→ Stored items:
──────

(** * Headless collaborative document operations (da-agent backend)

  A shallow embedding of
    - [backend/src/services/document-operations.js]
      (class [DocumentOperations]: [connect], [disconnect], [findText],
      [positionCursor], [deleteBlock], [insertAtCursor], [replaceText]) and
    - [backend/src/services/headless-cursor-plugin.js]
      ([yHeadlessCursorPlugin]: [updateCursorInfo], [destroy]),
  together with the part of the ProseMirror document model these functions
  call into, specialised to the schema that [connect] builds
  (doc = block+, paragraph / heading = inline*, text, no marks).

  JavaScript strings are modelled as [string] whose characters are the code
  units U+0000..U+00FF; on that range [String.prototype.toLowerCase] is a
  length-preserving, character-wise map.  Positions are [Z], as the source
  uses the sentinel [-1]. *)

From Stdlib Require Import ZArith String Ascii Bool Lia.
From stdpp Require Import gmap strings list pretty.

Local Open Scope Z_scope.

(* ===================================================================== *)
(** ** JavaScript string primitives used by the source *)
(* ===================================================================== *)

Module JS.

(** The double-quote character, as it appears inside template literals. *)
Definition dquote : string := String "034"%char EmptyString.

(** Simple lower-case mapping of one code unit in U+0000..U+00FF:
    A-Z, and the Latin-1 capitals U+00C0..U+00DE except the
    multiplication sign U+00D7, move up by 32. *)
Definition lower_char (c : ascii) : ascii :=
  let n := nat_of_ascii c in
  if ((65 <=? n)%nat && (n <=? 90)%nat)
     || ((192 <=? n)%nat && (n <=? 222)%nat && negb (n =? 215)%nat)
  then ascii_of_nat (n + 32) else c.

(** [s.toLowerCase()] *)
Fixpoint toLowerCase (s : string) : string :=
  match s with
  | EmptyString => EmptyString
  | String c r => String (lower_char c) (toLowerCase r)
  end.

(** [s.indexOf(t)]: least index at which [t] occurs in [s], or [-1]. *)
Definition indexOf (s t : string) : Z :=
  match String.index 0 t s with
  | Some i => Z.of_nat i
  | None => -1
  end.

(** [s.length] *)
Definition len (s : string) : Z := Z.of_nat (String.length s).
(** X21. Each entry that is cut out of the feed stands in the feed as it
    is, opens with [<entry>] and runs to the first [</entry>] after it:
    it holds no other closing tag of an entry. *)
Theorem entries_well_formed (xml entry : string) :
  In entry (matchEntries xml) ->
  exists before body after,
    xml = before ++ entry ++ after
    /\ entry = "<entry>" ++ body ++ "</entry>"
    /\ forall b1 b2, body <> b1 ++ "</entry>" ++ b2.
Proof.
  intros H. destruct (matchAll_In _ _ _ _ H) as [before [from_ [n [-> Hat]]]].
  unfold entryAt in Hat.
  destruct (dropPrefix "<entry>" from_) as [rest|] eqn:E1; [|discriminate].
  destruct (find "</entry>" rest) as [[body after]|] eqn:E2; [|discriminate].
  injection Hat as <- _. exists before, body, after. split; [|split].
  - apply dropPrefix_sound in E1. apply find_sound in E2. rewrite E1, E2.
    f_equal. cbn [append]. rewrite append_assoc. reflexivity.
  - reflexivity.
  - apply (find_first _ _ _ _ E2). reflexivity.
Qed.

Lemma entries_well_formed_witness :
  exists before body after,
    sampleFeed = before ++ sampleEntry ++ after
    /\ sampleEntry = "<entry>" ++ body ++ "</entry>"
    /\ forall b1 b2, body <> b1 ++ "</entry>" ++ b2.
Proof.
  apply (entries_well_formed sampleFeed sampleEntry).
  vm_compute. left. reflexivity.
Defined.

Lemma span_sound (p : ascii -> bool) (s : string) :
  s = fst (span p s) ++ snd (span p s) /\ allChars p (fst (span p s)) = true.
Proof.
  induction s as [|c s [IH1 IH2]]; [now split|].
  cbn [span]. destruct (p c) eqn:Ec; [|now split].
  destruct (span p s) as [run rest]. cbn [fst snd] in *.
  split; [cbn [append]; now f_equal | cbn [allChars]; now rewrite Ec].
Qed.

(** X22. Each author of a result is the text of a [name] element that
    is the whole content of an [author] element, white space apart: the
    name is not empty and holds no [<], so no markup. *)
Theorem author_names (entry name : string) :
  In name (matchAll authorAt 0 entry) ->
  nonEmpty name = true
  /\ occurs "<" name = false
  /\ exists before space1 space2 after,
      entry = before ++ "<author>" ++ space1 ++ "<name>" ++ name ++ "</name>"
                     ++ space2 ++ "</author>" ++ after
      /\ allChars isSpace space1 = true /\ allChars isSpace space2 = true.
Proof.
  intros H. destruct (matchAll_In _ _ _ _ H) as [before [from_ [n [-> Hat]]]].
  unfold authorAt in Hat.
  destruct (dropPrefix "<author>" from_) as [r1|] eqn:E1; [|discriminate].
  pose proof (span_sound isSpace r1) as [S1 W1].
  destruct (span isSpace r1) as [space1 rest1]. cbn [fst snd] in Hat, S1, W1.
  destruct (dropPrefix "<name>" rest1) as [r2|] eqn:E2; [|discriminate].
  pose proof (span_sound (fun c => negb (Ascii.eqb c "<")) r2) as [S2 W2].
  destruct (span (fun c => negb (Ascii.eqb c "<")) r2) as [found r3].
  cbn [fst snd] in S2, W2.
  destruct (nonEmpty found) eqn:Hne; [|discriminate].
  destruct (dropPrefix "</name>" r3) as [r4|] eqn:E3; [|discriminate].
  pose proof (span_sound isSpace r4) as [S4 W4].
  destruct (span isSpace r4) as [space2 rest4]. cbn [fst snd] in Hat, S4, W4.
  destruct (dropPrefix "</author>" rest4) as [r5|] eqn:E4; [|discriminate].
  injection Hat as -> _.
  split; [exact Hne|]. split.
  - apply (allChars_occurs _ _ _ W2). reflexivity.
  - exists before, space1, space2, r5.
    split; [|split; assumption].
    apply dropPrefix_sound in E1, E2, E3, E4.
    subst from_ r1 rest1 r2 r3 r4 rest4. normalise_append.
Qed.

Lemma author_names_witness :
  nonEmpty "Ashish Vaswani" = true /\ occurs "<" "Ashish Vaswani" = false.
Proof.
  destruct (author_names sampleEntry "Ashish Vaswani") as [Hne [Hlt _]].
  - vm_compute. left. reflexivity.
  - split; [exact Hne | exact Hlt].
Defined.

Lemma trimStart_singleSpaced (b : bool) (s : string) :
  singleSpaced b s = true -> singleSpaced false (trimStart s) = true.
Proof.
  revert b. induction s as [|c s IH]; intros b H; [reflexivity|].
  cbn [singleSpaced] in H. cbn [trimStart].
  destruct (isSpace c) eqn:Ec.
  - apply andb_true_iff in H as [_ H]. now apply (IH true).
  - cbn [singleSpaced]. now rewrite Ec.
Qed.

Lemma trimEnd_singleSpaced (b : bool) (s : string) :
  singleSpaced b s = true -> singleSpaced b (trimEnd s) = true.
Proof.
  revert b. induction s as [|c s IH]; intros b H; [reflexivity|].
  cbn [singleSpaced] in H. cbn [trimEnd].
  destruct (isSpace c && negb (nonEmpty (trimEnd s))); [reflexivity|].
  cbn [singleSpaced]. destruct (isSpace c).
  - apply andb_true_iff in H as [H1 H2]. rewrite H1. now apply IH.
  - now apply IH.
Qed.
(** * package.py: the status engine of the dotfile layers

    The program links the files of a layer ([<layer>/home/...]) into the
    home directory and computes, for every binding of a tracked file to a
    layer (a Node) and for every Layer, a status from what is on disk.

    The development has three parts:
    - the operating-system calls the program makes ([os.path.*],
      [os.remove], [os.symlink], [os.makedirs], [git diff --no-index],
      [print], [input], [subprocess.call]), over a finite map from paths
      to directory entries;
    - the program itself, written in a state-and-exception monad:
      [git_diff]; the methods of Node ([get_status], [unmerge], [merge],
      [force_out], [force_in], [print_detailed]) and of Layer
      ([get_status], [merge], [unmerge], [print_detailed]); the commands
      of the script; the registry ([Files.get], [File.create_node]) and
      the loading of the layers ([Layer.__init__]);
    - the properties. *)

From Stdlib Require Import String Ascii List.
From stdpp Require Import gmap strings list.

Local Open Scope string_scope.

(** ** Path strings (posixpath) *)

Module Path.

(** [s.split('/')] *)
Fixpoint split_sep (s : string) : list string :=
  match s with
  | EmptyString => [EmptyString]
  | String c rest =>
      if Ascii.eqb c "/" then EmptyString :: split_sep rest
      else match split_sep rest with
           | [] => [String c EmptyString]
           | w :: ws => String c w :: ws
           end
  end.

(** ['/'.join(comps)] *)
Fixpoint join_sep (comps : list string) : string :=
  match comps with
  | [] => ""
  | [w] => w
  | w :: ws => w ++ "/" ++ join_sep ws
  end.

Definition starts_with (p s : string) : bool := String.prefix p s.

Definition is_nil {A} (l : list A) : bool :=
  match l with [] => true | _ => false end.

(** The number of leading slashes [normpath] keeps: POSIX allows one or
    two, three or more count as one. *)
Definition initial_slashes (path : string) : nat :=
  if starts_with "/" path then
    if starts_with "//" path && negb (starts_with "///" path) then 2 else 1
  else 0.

──────

→ The task:
The range runs from the line above containing "A-Z, and the" to the line containing "(n =? 215)%nat)", inclusive. Restate those lines word for word and no others.

→ Exercise result:
    A-Z, and the Latin-1 capitals U+00C0..U+00DE except the
    multiplication sign U+00D7, move up by 32. *)
Definition lower_char (c : ascii) : ascii :=
  let n := nat_of_ascii c in
  if ((65 <=? n)%nat && (n <=? 90)%nat)
     || ((192 <=? n)%nat && (n <=? 222)%nat && negb (n =? 215)%nat)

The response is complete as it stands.